Months after patching the vulnerabilities, researchers still detected active exploitation of Adobe ColdFusion for malware attacks. Researchers warn users to patch their systems as soon as possible.
Adobe ColdFusion Vulnerabilities Under Attack
Researchers from Fortinet’s FortiGuard Labs have detected active exploitation of Adobe ColdFusion vulnerabilities that the tech giant has already patched.
As explained in their post, the researchers found multiple threat actors exploiting ColdFusion flaws to deploy malware. Briefly, they detected numerous probing activities using the tool “interacts, which otherwise facilitates the researchers in checking successful exploits. These activities linked back to various suspicious domains, hinting at malicious use of the tool, likely to identify vulnerable systems.
In the next step, the threat actors triggered shell sessions on vulnerable devices to access the computers. Once obtained, the attackers then deployed different malware on the target systems. These include
- XMRig Miner – a cryptominer actively involved in various malicious campaigns where attackers try to exploit the victim machines’ resources for Monero mining.
- Satan DDoS/Lucifer – a cryptojacking malware that can also trigger DDoS attacks. While it initially emerged as a Windows malware, Fortinet researchers noticed another malware variant involved in the attacks that targeted Linux too.
- RudeMiner – another malware targeting cryptowallets that also conducts DDoS attacks.
- BillGates/Setag backdoor – a potent backdoor allowing threat actors to hijack target devices.
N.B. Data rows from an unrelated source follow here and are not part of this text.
(* ===== verification/ActivitySpec.v ===== *)
(** What the activity tracker promises: the life of an activity (its progress
    never goes back, a completed one stays so), and that the store holds every
    activity as it is. *)
From Stdlib Require Import Ascii.
From S2P Require Import Prelude PyStr PyVal KvPayload KvPayloadFacts KvPayloadKeys KvPayloadSpec KvStore KvStoreFacts KvFiles KvFilesFacts KvCodec HaDecision Activity.
Import PyStr PayloadFacts PayloadSpec Store StoreFacts Activity.

Module ActivitySpec.

(** ** Attributes *)

Lemma set_items_simple its : ∀ items keys,
  Forall (λ kv, simple kv.1 = true) its →
  set_items its (Payload.Payload (VDict items) ">" keys) =
    (Ok tt, Payload.Payload (VDict (dupdate items its)) ">" (foldl append_new keys (Some <$> its.*1))).
Proof. intros items keys. apply set_all_simple. Qed.

Lemma dget_dset_many k k' (v : value) d : dget k (dset k' v d) = if decide (k = k') then Some v else dget k d.
Proof. case_decide; [subst; apply dget_dset_eq|by apply dget_dset_ne]. Qed.

(** ** The life of an activity *)

Section life.
Context {W : Type} (b : Store.backend W) {F : Files.Format} {FL : Files.FormatLaws F}.

Definition progress (d : list (string * value)) : Z :=
  match dget "pct_progress" d with Some (VInt z) => z | _ => 0 end.
Definition status (d : list (string * value)) : option value := dget "status" d.

(** The attributes of an activity with a given id: a JSON object of simple
    names, with a progress between 0 and 100 that is 100 exactly when the
    activity is completed. *)
Record life (id : string) (d : list (string * value)) : Prop := {
  life_wf : wf (VDict d);
  life_scal : all_scalars Files.scal (VDict d) = true;
  life_keys : Forall (λ kv, simple kv.1 = true) d;
  life_id : dget "id" d = Some (VStr id);
  life_status : ∃ s, status d = Some s ∧ s ∈ [NEW; IN_PROGRESS; SUSPENDED; COMPLETED];
  life_progress : dget "pct_progress" d = Some (VInt (progress d)) ∧ (0 <= progress d <= 100)%Z;
  life_complete : status d = Some COMPLETED ↔ progress d = 100%Z
}.

Definition good (id : string) (a : entry) : Prop :=
  ae_id a = VStr id ∧ ∃ d keys, ae_payload a = Payload.Payload (VDict d) ">" keys ∧ life id d.

Definition items (a : entry) : list (string * value) :=
  match Payload.kp_data (ae_payload a) with VDict d => d | _ => [] end.

Inductive act :=
| Update (pct_progress : Z) (status_desc : string) (now : Z)
| Finish (rc : Z) (status_desc : string) (now : Z)
| Suspend (status_desc : string) (now : Z).

Definition run (o : act) : ST (entry * W) unit :=
  match o with
  | Update pct desc now => update b pct (VStr desc) now
  | Finish rc desc now => finish b rc (VStr desc) now
  | Suspend desc now => suspend b (VStr desc) now
  end.

(** The attributes an operation sets. *)
Definition sets (o : act) : list (string * value) :=
  match o with
  | Update pct desc now =>
      [("pct_progress", VInt pct); ("status", IN_PROGRESS); ("status_description", VStr desc); ("updated_time", VInt now)]
  | Finish rc desc now =>
      [("pct_progress", VInt 100); ("status", COMPLETED); ("status_description", VStr desc);
       ("updated_time", VInt now); ("rc", VInt rc)]
  | Suspend desc now =>
      [("status", SUSPENDED); ("status_description", VStr desc); ("updated_time", VInt now)]
  end.

(** When an operation is refused. *)
Definition refused (o : act) (d : list (string * value)) : bool :=
  match o with
  | Finish _ _ _ => false
  | Suspend _ _ => bool_decide (progress d = 100%Z)
  | Update pct _ _ =>
      bool_decide (progress d = 100%Z) || (pct <? progress d)%Z || (pct <? 0)%Z || (99 <? pct)%Z
  end.

Lemma dupdate_scal d its :
  all_scalars Files.scal (VDict d) = true → Forall (λ kv, all_scalars Files.scal kv.2 = true) its →
  all_scalars Files.scal (VDict (dupdate d its)) = true.
Proof.
  unfold dupdate. revert d. induction its as [|[k v] its IH]; intros d Hd; [done|].
  intros [Hv Hits]%Forall_cons. cbn [foldl fst snd]. apply IH; [|done]. clear IH Hits. cbn in Hv |- *.
  induction d as [|[k' v'] d IHd]; cbn in *; [by rewrite Hv|].
  apply andb_prop in Hd as [Hv' Hd]. case_decide; cbn; [by rewrite Hv, Hd|]. by rewrite Hv', IHd.
Qed.

Lemma dupdate_forall (P : string → Prop) (d its : list (string * value)) :
  Forall (λ kv, P kv.1) d → Forall (λ kv, P kv.1) its → Forall (λ kv, P kv.1) (dupdate d its).
Proof.
  unfold dupdate. revert d. induction its as [|[k v] its IH]; intros d Hd; [done|].
  intros [Hk Hits]%Forall_cons. cbn [foldl fst snd]. apply IH; [|done].
  clear -Hd Hk. induction Hd as [|[k' v'] d Hk' Hd IHd]; cbn; [by constructor|].
  case_decide; by constructor.
Qed.

Lemma dupdate_wf d its :
  wf (VDict d) → Forall (λ kv, wf kv.2) its → wf (VDict (dupdate d its)).
Proof.
  unfold dupdate. revert d. induction its as [|[k v] its IH]; intros d Hd; [done|].
  intros [Hk Hits]%Forall_cons. cbn [foldl fst snd]. apply IH; [|done]. by apply wf_dset.
Qed.

Lemma sets_facts o :
  Forall (λ kv, simple kv.1 = true) (sets o) ∧ Forall (λ kv, wf kv.2) (sets o) ∧
  Forall (λ kv, all_scalars Files.scal kv.2 = true) (sets o).
Proof.
  destruct o; split_and!; repeat first [apply Forall_nil_2|apply Forall_cons_2]; cbn;
    first [reflexivity|apply wf_int|apply wf_str|apply Files.scal_int|apply Files.scal_str].
Qed.
(* ===== verification/HacSpec.v ===== *)
(** What the HA compiler and the generators promise: the compiled edges are
    the declared dependencies, an accepted schema can be started in order, the
    restriction to some resources returns exactly when nothing they depend on
    is in a cycle and then keeps exactly what they depend on. *)
From Stdlib Require Import Ascii.
From S2P Require Import Prelude PyStr PyVal KvFiles HaDecision Release HacCompile HacGenerate.
Import PyStr Hac Gen.

Module HacSpec.

(** ** Loops *)

Lemma each_unit_ok {A} (f : A → unit → res unit) l :
  each f l tt = Ok tt ↔ ∀ a, a ∈ l → f a tt = Ok tt.
Proof.
  induction l as [|a l IH]; cbn [each]; [split; [set_solver|done]|].
  destruct (f a tt) as [[]|] eqn:Ha; cbn [mbind res_bind].
  - rewrite IH. set_solver.
  - split; [done|]. intros H. specialize (H a). rewrite Ha in H. by apply H; left.
Qed.

(** Removing, from a list, each bad element as it is met leaves the good ones. *)
Lemma remove1_app {A} `{EqDecision A} (x : A) l1 l2 : x ∉ l1 → remove1 x (l1 ++ x :: l2) = l1 ++ l2.
Proof.
  induction l1 as [|y l1 IH]; cbn; intros H; [by rewrite decide_True|].
  apply not_elem_of_cons in H as [Hne H]. rewrite decide_False by done. by rewrite IH.
Qed.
The ColdFusion vulnerabilities exploited in these campaigns first made into the news in July this year as zero-day flaws when Adobe released urgent patches for the flaws following their active exploitation.
However, even after months since the patches were available, users seem ignorant about updating their systems with the latest versions.
Consequently, despite patching the vulnerabilities as actively exploited zero-days, the threat actors still appear successful in continuously exploiting the flaws for malware attacks. It now seems inevitable for all Adobe ColdFusion users to update their systems immediately to avoid falling prey to malware.